With everything that's been going on here recently, I haven't even mentioned the weather which has shifted into pure glory. The highs have been in the low to mid 80's, the lows at night are in the low 60's and even high 50's. If it meant never having to experience another hurricane or hurricane scare again in my life I would skip fall altogether but since that's not possible, I will graciously take the lower temperatures, the blue skies, the vibrant light of fall. There's a difference to the light these days. It's like the sun is not trying to kill us unlike what it does all summer. When I say (too frequently, I am sure) that the heat on a walk did not kill me, it's not much of a joke. It always seems like a possibility.
However, one day last week, and I don't remember which one it was, it got noticeably cooler as evening came on and when I checked the weather and saw that it was going to get down into the sixties, I opened the windows and doors and as always, I could feel the house breathe it's great sigh of relief as the air washed the walls and floors again. They've been open ever since and the silence which has replaced the sound of the air conditioner's constant chugging is so pleasant, so...peaceful, so full of bird song. Another indicator of fall.
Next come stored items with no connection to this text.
(* ===== verification/GicOpsProof.v ===== *)
(** What each operation of an interrupt's table does on a driver that is set up, and what
    gic_irq_enable makes of them. *)
From Stdlib Require Import ZArith Lia.
From stdpp Require Import base gmap list strings.
From S2P Require Import Prelude Printf PrintfProof Io IoProof Spinlock GicRegs Gic GicIntr GicProof GicIntrProof.

Open Scope Z_scope.

Section Ops.
Context {D : Type} `{Hardware D} `{Config} (cpu : Z).
Hypothesis Hcpu : on_this_cpu (D:=D) cpu.

Context (s : gic D) (g : gicr_context).
Hypothesis Hready : driver_ready cpu s g.

(** A call that leaves the driver's state alone, returns 0 and has the effects [P]. *)
Definition acts (P : list event -> Prop) (m : M (gic D) Z) : Prop :=
  forall s1, same_state s s1 -> exists s' l, runs m s1 0 s' l /\ same_state s s' /\ P l.

(** Reads in front of a call and between its parts do not count. *)
Definition read_closed (P : list event -> Prop) : Prop :=
  forall l1 l2, effects l1 = [] -> P l2 -> P (l1 ++ l2).

Lemma updates_closed a sh n v : read_closed (fun l => updates l a sh n v).
Proof using. intros l1 l2 E U. rewrite <- (app_nil_r l2). by apply updates_app. Qed.

Lemma effects_closed w : read_closed (fun l => effects l = w).
Proof using. intros l1 l2 E E2. by rewrite effects_app, E. Qed.

Lemma acts_after {A} (m : M (gic D) A) a k P :
  read_closed P ->
  (forall s1, same_state s s1 -> exists s2 l, runs m s1 a s2 l /\ same_state s s2 /\ effects l = []) ->
  acts P (k a) -> acts P (m ≫= k).
Proof using.
  intros HP Hm Hk s1 S1. destruct (Hm s1 S1) as (s2 & l & R & S2 & E).
  destruct (Hk s2 S2) as (s3 & l3 & R3 & S3 & E3). exists s3, (l ++ l3).
  split; [chain (R, R3)|]. split; [done|]. by apply HP.
Qed.

(** The reads that open the operations. *)
Lemma acts_ctx p c k P : irqs s !! p = Some c -> read_closed P -> acts P (k c) -> acts P (get_irq p ≫= k).
Proof using.
  intros Hp HP. apply acts_after; [done|]. intros s1 S1. exists s1, [].
  split; [apply runs_get_irq; by rewrite (same_irqs _ _ S1)|done].
Qed.

Lemma acts_regs k P : read_closed P -> acts P (k (cpu, g)) -> acts P (this_sgi_regs ≫= k).
Proof using Hcpu Hready.
  intros HP. apply acts_after; [done|]. intros s1 S1.
  destruct (runs_this_sgi_regs cpu Hcpu s1 g) as (v & s' & R & S').
  { rewrite (same_gicrs _ _ S1). apply Hready. }
  eexists s', _. split; [exact R|]. split; [by etrans|done].
Qed.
I have not gotten out the duck yet. It is not cold, of course, although I will say that both Mr. Moon and I have been chilly enough to pull on garments with sleeves. But instead of the duck, I got out the mostly-down-and-a-tiny-bit-of-feathers-lighter-weight comforter which I got at Wag the Dog a few months ago and had washed and dried and stored away and it has been such a luxury to sleep under it. A perfect weight for these nights. Jack appreciates it too, sleeping next to me as he does. Last night I went to sleep scratching his chin. Every time I tried to pull my hand away he would tap-tap it, and I would resume the scratching but it got fainter and slower as I drifted into sleep and by then I think he was asleep too.
I have not been exactly slothful today but I have taken it very easy. I washed the sheets and hung them on the line with the rest of the laundry.
I watered plants and played musical pots with a few of them, transplanting one here, and then putting another in the now-empty pot. I sometimes remind myself of hermit crab swap meets where the crabs meet in large groups to trade shells that fit them better.
I got out the garden cart and picked up a few branches that had fallen in the few meager wind gusts we had the last few days. My god, we were lucky!
It is one of my most sacred and happy places.
Sigh. I miss that place so much. I know- I need to go visit again. I have been struggling so with anxiety but it's time for me to get over it, to just go. To sit on that dock at sunset, to swim in that beautiful, deep pool with the four lions spitting water. For those of you are new here, if you do a search of the blog for "Roseland" you can see what I'm talking about.